Exercise instructions: Of the lines listed below, return exactly those that run from the line containing "(* ===== verification/Config.v ===== *)" through the line containing "YAML is library", both included.
:: Extracted data
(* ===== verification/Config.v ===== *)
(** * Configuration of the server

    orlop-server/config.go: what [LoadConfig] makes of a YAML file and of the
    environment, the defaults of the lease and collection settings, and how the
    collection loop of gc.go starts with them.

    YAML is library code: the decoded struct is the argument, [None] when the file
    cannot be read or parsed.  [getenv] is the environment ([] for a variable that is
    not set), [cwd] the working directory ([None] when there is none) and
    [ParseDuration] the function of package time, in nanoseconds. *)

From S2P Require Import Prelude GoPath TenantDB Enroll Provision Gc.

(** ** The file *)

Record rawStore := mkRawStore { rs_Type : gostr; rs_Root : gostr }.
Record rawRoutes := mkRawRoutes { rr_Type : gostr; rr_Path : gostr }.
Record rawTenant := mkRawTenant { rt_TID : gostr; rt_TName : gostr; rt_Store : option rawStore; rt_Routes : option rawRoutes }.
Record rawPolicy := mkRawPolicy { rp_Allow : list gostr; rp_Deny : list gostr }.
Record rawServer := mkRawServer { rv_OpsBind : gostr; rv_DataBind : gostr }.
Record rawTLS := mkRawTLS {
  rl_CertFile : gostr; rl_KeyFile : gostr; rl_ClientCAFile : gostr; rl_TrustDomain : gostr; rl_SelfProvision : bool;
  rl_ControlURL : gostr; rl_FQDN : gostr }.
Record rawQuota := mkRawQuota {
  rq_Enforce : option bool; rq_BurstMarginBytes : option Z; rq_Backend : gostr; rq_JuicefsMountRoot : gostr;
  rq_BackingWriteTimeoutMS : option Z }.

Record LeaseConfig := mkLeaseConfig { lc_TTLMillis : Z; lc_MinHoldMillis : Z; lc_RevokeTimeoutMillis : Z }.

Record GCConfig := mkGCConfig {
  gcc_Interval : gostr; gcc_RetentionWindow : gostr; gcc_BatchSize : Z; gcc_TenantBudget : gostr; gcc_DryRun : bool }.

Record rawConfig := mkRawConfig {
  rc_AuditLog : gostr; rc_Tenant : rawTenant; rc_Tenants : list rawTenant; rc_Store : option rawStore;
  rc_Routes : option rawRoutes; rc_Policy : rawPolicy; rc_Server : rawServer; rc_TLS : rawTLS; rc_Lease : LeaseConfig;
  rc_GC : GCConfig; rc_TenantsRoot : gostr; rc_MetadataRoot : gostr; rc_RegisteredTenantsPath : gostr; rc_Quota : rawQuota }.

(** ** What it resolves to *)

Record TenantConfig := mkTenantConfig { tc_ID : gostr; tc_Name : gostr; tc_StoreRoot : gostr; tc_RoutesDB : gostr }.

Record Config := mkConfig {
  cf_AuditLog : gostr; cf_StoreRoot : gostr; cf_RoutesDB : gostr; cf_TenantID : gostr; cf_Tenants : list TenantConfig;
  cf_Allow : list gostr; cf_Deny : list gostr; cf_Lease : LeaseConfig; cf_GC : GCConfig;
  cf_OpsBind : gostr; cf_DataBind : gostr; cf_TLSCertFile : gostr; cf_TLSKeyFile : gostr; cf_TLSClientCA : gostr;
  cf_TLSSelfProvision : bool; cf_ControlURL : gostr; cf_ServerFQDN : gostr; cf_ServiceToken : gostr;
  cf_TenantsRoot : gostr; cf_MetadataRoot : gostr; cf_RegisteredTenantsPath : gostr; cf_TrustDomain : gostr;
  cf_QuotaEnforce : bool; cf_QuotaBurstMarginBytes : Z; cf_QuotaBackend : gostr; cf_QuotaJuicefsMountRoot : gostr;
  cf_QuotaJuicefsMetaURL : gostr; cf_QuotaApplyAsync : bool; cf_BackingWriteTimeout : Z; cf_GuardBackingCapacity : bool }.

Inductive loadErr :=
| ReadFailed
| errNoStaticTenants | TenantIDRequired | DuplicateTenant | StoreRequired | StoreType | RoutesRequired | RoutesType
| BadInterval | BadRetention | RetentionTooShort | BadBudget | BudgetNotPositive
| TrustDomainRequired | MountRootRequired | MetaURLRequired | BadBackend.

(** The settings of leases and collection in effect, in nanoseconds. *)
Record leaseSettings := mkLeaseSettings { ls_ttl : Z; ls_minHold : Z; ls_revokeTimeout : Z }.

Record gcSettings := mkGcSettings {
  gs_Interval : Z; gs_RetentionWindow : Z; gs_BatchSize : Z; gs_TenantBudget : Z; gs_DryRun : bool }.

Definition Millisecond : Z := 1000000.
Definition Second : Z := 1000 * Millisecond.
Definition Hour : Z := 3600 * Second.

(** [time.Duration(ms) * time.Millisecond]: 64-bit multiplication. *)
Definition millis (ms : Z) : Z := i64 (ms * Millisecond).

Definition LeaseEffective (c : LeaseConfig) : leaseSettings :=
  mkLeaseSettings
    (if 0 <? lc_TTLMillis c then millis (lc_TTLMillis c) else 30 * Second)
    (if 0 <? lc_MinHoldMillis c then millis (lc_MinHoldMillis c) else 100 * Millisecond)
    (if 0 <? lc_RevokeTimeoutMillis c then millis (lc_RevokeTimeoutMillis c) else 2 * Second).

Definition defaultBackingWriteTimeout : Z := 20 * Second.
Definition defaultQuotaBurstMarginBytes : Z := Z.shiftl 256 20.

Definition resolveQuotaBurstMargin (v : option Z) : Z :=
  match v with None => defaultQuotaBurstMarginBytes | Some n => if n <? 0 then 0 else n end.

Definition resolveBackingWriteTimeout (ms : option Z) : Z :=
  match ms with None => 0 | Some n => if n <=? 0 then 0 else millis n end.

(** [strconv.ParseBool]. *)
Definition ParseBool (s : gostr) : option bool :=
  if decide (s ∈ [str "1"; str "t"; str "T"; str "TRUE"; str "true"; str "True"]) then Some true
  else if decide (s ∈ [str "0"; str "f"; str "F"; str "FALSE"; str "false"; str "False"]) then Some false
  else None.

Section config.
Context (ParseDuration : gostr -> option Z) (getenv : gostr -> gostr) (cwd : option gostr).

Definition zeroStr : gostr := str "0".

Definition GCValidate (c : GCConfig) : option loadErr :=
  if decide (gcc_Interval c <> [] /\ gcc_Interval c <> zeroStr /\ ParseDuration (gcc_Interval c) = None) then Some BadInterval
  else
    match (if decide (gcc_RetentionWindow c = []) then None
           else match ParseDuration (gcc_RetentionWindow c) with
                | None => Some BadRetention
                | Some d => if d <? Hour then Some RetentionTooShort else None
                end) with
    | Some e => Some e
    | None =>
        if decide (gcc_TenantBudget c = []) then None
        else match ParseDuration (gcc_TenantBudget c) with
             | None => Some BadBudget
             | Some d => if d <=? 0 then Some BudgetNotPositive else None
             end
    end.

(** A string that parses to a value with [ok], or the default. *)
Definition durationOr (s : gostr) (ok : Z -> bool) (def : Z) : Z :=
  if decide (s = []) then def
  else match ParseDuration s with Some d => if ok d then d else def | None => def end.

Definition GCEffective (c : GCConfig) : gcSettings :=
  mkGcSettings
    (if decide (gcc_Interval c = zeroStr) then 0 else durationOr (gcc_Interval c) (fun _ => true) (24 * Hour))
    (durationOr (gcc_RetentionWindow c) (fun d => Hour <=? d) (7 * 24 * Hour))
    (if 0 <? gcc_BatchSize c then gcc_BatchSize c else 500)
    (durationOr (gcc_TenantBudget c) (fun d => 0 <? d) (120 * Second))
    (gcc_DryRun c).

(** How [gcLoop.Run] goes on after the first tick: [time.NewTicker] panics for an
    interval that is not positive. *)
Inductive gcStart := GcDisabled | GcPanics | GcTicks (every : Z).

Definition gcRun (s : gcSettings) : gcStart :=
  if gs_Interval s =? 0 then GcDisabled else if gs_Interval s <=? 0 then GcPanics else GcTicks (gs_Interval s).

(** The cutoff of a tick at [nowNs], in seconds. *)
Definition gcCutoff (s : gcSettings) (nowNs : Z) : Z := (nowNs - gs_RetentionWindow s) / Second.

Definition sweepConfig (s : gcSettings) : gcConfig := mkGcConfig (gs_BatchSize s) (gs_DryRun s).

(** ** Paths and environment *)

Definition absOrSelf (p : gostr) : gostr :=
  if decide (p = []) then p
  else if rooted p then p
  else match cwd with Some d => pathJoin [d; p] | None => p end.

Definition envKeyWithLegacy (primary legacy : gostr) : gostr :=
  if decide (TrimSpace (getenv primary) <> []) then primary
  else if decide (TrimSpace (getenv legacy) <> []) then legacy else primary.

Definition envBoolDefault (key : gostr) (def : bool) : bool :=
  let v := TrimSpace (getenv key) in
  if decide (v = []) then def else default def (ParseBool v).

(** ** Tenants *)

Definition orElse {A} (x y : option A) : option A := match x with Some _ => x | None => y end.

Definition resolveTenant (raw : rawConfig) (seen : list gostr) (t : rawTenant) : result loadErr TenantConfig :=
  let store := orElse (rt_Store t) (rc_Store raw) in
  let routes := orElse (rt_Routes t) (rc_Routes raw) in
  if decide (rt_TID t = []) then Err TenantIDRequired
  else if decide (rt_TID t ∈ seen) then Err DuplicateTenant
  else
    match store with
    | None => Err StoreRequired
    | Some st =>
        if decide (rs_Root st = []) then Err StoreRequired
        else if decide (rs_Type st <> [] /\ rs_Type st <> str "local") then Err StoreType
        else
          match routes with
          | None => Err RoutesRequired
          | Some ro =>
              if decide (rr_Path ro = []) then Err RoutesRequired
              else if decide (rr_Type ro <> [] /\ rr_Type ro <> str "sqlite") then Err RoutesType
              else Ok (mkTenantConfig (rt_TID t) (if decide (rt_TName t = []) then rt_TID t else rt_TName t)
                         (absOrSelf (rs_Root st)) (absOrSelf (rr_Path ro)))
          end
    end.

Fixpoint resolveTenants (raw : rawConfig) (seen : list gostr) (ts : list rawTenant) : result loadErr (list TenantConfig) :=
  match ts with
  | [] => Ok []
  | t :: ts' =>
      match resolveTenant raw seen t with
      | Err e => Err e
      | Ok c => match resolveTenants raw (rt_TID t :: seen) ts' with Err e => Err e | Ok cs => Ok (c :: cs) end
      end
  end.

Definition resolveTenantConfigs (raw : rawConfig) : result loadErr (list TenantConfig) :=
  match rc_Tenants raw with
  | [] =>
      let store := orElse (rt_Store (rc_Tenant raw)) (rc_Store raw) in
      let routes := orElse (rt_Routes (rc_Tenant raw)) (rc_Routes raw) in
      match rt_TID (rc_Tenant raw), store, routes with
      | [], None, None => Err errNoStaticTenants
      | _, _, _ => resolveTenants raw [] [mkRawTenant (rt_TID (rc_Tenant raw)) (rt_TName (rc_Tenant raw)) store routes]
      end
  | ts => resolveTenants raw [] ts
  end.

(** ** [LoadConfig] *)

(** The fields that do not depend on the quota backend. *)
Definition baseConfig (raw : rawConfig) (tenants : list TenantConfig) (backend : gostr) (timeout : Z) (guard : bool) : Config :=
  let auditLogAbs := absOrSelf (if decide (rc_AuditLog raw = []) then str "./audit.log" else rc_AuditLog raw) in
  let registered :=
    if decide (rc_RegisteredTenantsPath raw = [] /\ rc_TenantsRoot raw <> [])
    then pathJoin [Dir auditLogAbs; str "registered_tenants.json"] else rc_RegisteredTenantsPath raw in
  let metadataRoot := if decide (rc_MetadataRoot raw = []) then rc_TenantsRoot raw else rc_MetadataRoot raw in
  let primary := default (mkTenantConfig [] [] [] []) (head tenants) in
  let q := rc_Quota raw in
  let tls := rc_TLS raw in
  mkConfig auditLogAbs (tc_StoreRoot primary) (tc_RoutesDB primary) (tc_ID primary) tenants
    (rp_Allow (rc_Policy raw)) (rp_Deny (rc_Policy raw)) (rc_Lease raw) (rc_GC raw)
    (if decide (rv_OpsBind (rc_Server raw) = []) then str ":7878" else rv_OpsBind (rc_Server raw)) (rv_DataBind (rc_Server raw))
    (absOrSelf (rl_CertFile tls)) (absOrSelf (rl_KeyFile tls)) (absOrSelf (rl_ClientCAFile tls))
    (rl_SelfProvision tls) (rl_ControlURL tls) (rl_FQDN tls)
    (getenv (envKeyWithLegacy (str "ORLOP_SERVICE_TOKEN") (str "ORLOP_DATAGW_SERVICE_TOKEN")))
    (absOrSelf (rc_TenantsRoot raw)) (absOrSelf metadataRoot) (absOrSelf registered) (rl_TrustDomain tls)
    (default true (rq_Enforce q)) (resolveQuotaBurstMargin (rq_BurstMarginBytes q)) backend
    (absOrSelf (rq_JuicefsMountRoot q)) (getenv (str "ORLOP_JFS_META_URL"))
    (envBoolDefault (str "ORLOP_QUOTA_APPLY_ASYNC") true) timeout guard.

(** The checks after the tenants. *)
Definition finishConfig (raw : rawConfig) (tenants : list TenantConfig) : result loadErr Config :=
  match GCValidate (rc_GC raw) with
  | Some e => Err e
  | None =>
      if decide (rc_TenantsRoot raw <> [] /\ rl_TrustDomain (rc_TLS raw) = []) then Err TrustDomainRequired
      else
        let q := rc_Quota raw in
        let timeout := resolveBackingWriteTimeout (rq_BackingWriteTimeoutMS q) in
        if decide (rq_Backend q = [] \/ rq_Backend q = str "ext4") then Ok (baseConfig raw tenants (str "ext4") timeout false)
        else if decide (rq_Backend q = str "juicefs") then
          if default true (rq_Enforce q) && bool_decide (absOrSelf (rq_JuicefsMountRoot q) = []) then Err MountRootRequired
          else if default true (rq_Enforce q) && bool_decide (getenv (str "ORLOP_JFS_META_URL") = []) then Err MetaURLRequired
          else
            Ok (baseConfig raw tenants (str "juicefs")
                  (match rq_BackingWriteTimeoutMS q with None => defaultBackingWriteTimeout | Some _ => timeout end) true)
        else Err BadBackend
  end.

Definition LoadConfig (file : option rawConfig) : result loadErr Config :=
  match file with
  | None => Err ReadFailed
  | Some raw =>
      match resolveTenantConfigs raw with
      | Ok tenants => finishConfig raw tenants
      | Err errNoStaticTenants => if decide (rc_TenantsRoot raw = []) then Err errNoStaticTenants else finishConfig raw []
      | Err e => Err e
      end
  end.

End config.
::::
:: Extracted data
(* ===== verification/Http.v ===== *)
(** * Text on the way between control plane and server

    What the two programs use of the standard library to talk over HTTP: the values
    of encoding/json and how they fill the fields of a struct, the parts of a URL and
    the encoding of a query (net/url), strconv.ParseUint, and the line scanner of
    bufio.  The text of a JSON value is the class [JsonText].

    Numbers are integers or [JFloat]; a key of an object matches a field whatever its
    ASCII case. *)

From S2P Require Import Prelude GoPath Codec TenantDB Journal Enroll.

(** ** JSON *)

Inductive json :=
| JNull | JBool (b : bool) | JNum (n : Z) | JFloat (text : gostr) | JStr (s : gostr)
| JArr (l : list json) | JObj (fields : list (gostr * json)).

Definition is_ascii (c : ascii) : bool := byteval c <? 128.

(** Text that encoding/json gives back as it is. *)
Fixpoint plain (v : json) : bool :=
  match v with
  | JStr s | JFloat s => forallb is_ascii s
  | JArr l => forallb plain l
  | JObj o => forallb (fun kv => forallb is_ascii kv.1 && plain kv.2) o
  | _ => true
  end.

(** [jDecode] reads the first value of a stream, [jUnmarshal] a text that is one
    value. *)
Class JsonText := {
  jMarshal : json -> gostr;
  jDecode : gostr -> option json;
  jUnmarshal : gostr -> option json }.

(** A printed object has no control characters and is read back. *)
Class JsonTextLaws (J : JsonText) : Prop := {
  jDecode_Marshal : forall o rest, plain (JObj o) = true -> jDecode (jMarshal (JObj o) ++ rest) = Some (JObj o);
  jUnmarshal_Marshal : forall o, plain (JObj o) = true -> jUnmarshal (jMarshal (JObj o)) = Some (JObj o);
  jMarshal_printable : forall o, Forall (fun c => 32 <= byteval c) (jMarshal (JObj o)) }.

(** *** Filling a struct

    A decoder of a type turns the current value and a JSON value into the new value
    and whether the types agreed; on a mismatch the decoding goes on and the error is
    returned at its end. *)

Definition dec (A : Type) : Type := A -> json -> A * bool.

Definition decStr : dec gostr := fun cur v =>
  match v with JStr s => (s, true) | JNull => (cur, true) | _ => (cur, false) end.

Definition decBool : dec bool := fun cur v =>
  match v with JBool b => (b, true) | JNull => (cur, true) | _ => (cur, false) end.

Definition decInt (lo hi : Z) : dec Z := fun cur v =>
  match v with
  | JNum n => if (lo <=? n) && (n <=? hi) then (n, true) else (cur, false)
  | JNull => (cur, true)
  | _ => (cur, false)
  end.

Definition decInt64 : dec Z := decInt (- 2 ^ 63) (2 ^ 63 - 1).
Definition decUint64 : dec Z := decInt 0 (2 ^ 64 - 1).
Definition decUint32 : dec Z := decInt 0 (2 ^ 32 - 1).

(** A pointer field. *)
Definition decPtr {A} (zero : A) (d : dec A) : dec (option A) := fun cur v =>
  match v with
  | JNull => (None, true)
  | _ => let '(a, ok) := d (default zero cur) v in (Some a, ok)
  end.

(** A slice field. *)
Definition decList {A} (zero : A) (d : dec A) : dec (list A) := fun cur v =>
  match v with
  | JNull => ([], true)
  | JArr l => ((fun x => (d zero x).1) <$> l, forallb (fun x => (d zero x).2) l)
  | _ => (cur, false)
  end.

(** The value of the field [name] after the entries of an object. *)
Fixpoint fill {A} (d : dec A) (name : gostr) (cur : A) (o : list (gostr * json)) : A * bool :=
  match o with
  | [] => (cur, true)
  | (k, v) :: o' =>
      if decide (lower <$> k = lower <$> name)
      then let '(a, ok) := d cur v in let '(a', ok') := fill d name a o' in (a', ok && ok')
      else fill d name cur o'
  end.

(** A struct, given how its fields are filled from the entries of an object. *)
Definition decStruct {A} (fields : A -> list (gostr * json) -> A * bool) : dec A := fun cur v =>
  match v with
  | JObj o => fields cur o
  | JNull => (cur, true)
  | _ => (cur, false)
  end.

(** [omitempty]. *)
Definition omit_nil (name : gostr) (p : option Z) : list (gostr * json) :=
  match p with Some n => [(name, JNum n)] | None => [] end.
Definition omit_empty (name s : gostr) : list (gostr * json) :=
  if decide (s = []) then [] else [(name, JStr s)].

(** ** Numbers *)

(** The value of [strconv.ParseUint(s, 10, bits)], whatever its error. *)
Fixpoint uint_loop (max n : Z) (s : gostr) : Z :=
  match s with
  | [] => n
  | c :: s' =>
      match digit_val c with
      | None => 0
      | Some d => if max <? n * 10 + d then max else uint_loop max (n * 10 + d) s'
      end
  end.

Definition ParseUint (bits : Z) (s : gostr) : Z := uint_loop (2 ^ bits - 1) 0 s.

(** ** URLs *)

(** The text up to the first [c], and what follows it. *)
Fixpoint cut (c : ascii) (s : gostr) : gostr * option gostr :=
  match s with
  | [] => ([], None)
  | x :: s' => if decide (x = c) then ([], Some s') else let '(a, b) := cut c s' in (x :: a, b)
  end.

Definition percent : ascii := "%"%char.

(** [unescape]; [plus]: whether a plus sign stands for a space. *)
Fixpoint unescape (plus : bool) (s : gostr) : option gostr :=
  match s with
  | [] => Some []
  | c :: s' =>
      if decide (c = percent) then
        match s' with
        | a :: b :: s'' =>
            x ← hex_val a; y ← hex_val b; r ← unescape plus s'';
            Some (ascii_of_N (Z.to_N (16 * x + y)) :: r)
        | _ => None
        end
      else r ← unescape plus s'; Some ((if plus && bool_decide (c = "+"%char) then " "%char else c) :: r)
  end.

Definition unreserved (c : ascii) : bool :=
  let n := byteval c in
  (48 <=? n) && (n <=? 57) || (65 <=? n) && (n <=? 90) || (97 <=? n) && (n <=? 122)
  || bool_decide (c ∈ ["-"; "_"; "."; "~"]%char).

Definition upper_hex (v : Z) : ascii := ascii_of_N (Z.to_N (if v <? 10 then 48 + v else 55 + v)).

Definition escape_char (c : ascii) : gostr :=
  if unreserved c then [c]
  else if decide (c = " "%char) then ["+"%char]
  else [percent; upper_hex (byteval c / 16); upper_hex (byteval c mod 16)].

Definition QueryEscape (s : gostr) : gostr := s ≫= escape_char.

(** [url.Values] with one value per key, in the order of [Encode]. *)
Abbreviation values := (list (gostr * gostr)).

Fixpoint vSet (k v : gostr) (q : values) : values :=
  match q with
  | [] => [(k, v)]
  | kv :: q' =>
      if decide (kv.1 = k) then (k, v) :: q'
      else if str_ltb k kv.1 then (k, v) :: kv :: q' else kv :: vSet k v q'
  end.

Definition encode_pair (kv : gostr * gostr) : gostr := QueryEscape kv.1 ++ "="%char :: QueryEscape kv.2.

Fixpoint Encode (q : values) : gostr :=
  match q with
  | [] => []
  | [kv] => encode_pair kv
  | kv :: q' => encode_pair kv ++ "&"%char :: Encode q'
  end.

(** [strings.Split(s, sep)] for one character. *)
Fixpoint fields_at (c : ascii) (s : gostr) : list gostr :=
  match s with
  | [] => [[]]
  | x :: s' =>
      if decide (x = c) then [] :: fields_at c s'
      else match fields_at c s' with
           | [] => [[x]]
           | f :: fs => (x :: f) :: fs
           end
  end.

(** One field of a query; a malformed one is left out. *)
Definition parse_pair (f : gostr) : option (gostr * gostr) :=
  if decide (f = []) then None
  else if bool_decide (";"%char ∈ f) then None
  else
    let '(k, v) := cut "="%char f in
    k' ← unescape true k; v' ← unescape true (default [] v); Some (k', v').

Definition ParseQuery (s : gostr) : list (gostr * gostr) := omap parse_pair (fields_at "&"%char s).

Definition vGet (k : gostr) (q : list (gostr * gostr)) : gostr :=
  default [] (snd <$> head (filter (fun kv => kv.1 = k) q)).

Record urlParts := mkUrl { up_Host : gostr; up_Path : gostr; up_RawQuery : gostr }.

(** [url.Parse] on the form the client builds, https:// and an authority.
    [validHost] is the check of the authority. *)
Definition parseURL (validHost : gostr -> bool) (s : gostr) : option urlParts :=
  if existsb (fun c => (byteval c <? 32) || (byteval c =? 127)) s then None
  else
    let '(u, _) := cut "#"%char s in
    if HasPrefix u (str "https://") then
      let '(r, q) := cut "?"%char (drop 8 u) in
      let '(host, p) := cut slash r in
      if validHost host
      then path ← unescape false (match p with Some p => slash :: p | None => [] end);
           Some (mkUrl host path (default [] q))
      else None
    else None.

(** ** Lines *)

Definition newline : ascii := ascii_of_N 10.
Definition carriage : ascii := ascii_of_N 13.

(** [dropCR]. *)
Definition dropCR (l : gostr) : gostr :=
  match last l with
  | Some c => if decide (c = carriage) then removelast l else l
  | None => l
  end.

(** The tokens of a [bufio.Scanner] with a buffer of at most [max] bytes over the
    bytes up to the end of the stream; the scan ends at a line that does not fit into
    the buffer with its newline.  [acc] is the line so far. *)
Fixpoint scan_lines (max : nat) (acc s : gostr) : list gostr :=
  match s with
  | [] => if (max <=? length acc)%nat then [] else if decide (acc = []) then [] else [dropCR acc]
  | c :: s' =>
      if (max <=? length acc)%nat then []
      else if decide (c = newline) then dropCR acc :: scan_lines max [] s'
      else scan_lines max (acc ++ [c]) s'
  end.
::::
:: Extracted data
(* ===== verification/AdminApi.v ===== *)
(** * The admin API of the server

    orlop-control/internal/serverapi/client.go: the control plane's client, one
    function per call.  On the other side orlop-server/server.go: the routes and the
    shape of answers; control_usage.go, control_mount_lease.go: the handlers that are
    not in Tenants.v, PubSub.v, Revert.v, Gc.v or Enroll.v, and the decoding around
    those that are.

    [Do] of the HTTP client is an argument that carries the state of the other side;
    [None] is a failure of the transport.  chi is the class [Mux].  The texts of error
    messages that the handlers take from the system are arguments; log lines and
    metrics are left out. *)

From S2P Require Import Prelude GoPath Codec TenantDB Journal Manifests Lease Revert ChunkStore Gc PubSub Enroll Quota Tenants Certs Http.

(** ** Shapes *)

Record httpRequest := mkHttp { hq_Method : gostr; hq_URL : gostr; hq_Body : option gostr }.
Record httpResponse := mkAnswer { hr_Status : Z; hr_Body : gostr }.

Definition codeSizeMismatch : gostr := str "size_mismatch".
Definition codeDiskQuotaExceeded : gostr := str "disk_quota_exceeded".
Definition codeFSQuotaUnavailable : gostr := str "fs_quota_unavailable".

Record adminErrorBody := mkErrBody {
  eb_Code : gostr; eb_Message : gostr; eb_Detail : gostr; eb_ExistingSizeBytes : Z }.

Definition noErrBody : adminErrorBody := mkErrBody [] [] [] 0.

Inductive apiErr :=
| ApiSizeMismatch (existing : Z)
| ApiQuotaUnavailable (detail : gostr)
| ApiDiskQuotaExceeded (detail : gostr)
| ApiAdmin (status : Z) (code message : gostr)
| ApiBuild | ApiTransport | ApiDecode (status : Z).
::::
Solution below:
(* ===== verification/Config.v ===== *)
(** * Configuration of the server

    orlop-server/config.go: what [LoadConfig] makes of a YAML file and of the
    environment, the defaults of the lease and collection settings, and how the
    collection loop of gc.go starts with them.

    YAML is library code: the decoded struct is the argument, [None] when the file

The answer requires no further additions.